**RECORDED DATA**
● ● ● ● ●
(* ===== verification/StateRoot.v ===== *)
(** * State roots: [pkg/statetrie/arena.go], [pkg/statetrie/state_trie.go]

    Account and storage values are RLP encoded and inserted in tries keyed by the
    nibbles of Keccak digests; [ComputeRoot] hashes the account trie. The two maps
    are enumerated in an unspecified order ([range_storage], [range_accounts]). *)

From S2P Require Import Prelude Uint256 Keccak Mpt StateTrie Trie.

(** ** Encodings *)

(** [for n != 0 { i--; tmp[i] = byte(n); n >>= 8 }]; [fuel] is the size of [tmp]. *)
Fixpoint uint_bytes (fuel : nat) (n : Z) (tmp : bytes) : bytes :=
  match fuel with
  | O => tmp
  | S fuel => if n =? 0 then tmp else uint_bytes fuel (shr64 n 8) (u8 n :: tmp)
  end.

Definition rlpEncodeUint64 (n : Z) : bytes :=
  if n =? 0 then [0x80] else RlpEncodeBytes (uint_bytes 8 n []).

(** [for i < 32 && be[i] == 0 { i++ }] *)
Fixpoint skip_zeros (be : bytes) : bytes :=
  match be with
  | b :: r => if b =? 0 then skip_zeros r else be
  | [] => []
  end.

Definition rlpEncodeUint256 (z : Uint256) : bytes :=
  if IsZero z then [0x80] else RlpEncodeBytes (skip_zeros (BytesBE z)).

Definition encodeAccount (nonce : Z) (balance : Uint256) (storageRoot codeHash : bytes) : bytes :=
  let n := rlpEncodeUint64 nonce in
  let b := rlpEncodeUint256 balance in
  let s := RlpEncodeBytes storageRoot in
  let c := RlpEncodeBytes codeHash in
  let payload := Z.of_nat (length n + length b + length s + length c) in
  RlpEncodeListHeader payload ++ n ++ b ++ s ++ c.

(** ** Storage tries *)

Record storageEntry := SEntry { se_addr : Uint256; se_slot : Uint256; se_val : Uint256 }.

Definition slotKey (slot : Uint256) : bytes := hashToNibbles (Keccak256 (BytesBE slot)).

(** Entries share an address; only slots and values matter. *)
Fixpoint buildStorageTrieRange (n : option mptNode) (entries : list storageEntry) : arenaM (option mptNode) :=
  match entries with
  | [] => mret n
  | e :: entries =>
      n' ← insertRoot n (slotKey (se_slot e)) (rlpEncodeUint256 (se_val e));
      buildStorageTrieRange (Some n') entries
  end.

Definition storageRootOfRange (entries : list storageEntry) : arenaM bytes :=
  match entries with
  | [] => mret emptyRoot
  | _ => n ← buildStorageTrieRange None entries; mret (hashRoot n)
  end.

(** [slotPair]: the same without the address, in an arena of its own. *)
Definition slotPair : Type := Uint256 * Uint256.

Fixpoint insert_slots (n : option mptNode) (slots : list slotPair) : arenaM (option mptNode) :=
  match slots with
  | [] => mret n
  | (slot, val) :: slots =>
      n' ← insertRoot n (slotKey slot) (rlpEncodeUint256 val);
      insert_slots (Some n') slots
  end.

Definition buildStorageTrie (slots : list slotPair) : outcome Empty_set (option mptNode) :=
  match insert_slots None slots (ensureNodes (Arena 0 0) (4 * Z.of_nat (length slots) + 64)) with
  | Ok (n, _) => Ok n
  | Err e => Err e
  | Panic => Panic
  | OutOfFuel => OutOfFuel
  end.

Definition hashStorage (slots : list slotPair) : outcome Empty_set bytes :=
  match slots with
  | [] => Ok emptyRoot
  | _ => n ← buildStorageTrie slots; Ok (hashRoot n)
  end.

(** ** The account trie *)

(** The comparison functions given to [slices.SortFunc]. *)
Definition entry_le (x y : storageEntry) : bool :=
  let c := Cmp (se_addr x) (se_addr y) in
  if negb (c =? 0) then c <? 0 else Cmp (se_slot x) (se_slot y) <=? 0.
Definition account_le (x y : Uint256 * Account) : bool := Cmp x.1 y.1 <=? 0.

(** Insertion sort with respect to a boolean order: any sorting function gives this
    list, since the keys are distinct. *)
Fixpoint insert_sorted {A} (le : A -> A -> bool) (x : A) (l : list A) : list A :=
  match l with
  | [] => [x]
  | y :: l => if le x y then x :: y :: l else y :: insert_sorted le x l
  end.
Definition sort_by {A} (le : A -> A -> bool) (l : list A) : list A := foldr (insert_sorted le) [] l.

(** [for ei < len(entries) && entries[ei].addr == addr { ei++ }]: the group and the rest. *)
Fixpoint take_group (addr : Uint256) (entries : list storageEntry) : list storageEntry * list storageEntry :=
  match entries with
  | e :: entries' =>
      if bool_decide (se_addr e = addr)
      then let '(g, r) := take_group addr entries' in (e :: g, r) else ([], entries)
  | [] => ([], [])
  end.

Definition insertAccount (root : option mptNode) (addr : Uint256) (nonce : Z) (bal : Uint256) (sr codeHash : bytes) :
  arenaM (option mptNode) :=
  n ← insertRoot root (hashToNibbles (Keccak256 (slice (BytesBE addr) 12 32)))
        (encodeAccount nonce bal sr codeHash);
  mret (Some n).

(** Storage groups without an account, up to the address [bound]; [fuel] bounds the
    number of groups. *)
Fixpoint insert_orphans (fuel : nat) (bound : option Uint256) (root : option mptNode) (entries : list storageEntry) :
  arenaM (option mptNode * list storageEntry) :=
  match fuel, entries with
  | S fuel, e :: _ =>
      if match bound with Some b => Cmp (se_addr e) b <? 0 | None => true end then
        let '(g, rest) := take_group (se_addr e) entries in
        sr ← storageRootOfRange g;
        root ← insertAccount root (se_addr e) 0 zero256 sr emptyCodeHash;
        insert_orphans fuel bound root rest
      else mret (root, entries)
  | _, _ => mret (root, entries)
  end.

Fixpoint insert_accounts (accts : list (Uint256 * Account)) (root : option mptNode) (entries : list storageEntry) :
  arenaM (option mptNode * list storageEntry) :=
  match accts with
  | [] => mret (root, entries)
  | (addr, acc) :: accts =>
      '(root, entries) ← insert_orphans (length entries) (Some addr) root entries;
      let '(g, rest) := take_group addr entries in
      sr ← storageRootOfRange g;
      let codeHash := if bool_decide (CodeHash acc = hash0) then emptyCodeHash else CodeHash acc in
      root ← insertAccount root addr (Nonce acc) (Balance acc) sr codeHash;
      insert_accounts accts root rest
  end.

Section compute_root.
  Context (range_storage : nat -> storage_map -> list (storageKey * Uint256)).
  Context (range_accounts : nat -> account_map -> list (Uint256 * Account)).

(** [reserveArena] on the arena left by the previous computation. *)
Definition reserveArena (t : StateTrie) (a : mptArena) : mptArena :=
  let n := Z.of_nat (size (accounts t) + size (storage t)) in
  if n =? 0 then a else ensureNodes a (8 * n + 256).

Definition storage_entries (seed : nat) (t : StateTrie) : list storageEntry :=
  sort_by entry_le (map (fun kv => SEntry (sk_addr kv.1) (sk_slot kv.1) kv.2) (range_storage seed (storage t))).
Definition account_entries (seed : nat) (t : StateTrie) : list (Uint256 * Account) :=
  sort_by account_le (range_accounts seed (accounts t)).

Definition buildAccountTrie (seed : nat) (t : StateTrie) (a : mptArena) :
  outcome Empty_set (option mptNode * mptArena) :=
  let a := reset (reserveArena t a) in
  (let entries := storage_entries seed t in
   '(root, entries) ← insert_accounts (account_entries seed t) None entries;
   '(root, _) ← insert_orphans (length entries) None root entries;
   mret root) a.

Definition ComputeRoot (seed : nat) (t : StateTrie) (a : mptArena) : outcome Empty_set bytes :=
  if (size (accounts t) =? 0)%nat && (size (storage t) =? 0)%nat then Ok emptyRoot
  else '(n, _) ← buildAccountTrie seed t a; Ok (hashRoot n).
End compute_root.

(** ** Proofs of accounts *)

(** The walk of [GenerateProof] from the node [n]: whether the account was found, and
    the encodings appended to the proof. *)
Fixpoint walk_account (n : mptNode) (key : bytes) : bool * list bytes :=
  let visit c key :=
    let '(found, proof) := walk_account c key in
    let enc := encodeNode c in
    (found, if (32 <=? length enc)%nat then enc :: proof else proof) in
  match n with
  | mptLeaf nibbles _ => (bool_decide (nibbles = key), [])
  | mptExt nibbles child =>
      match strip nibbles key with
      | Some rest => visit child rest
      | None => (false, [])
      end
  | mptBranch children value =>
      match key with
      | [] => ((0 <? length value)%nat, [])
      | k :: rest => with_child (fun c => visit c rest) (false, []) children (Z.to_nat k)
      end
  end.

Definition GenerateProof (range_storage : nat -> storage_map -> list (storageKey * Uint256))
  (range_accounts : nat -> account_map -> list (Uint256 * Account)) (seed : nat)
  (t : StateTrie) (a : mptArena) (addr : Uint256) : outcome state_err (list bytes) :=
  match buildAccountTrie range_storage range_accounts seed t a with
  | Ok (Some root, _) =>
      let '(found, proof) := walk_account root (addrKey addr) in
      if found then Ok (encodeNode root :: proof) else Err ErrProofNotFound
  | Ok (None, _) => Err ErrProofNotFound
  | _ => Panic
  end.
● ● ● ● ●
**WORK INSTRUCTION**
Give again exactly, and only, the lines above starting at the one with "(** [for i < 32" and ending at the one with "Definition slotKey (slot".

**ANSWER TO THIS EXERCISE**
(** [for i < 32 && be[i] == 0 { i++ }] *)
Fixpoint skip_zeros (be : bytes) : bytes :=
  match be with
  | b :: r => if b =? 0 then skip_zeros r else be
  | [] => []
  end.

Definition rlpEncodeUint256 (z : Uint256) : bytes :=
  if IsZero z then [0x80] else RlpEncodeBytes (skip_zeros (BytesBE z)).

Definition encodeAccount (nonce : Z) (balance : Uint256) (storageRoot codeHash : bytes) : bytes :=
  let n := rlpEncodeUint64 nonce in
  let b := rlpEncodeUint256 balance in
  let s := RlpEncodeBytes storageRoot in
  let c := RlpEncodeBytes codeHash in
  let payload := Z.of_nat (length n + length b + length s + length c) in
  RlpEncodeListHeader payload ++ n ++ b ++ s ++ c.

(** ** Storage tries *)

Record storageEntry := SEntry { se_addr : Uint256; se_slot : Uint256; se_val : Uint256 }.

Definition slotKey (slot : Uint256) : bytes := hashToNibbles (Keccak256 (BytesBE slot)).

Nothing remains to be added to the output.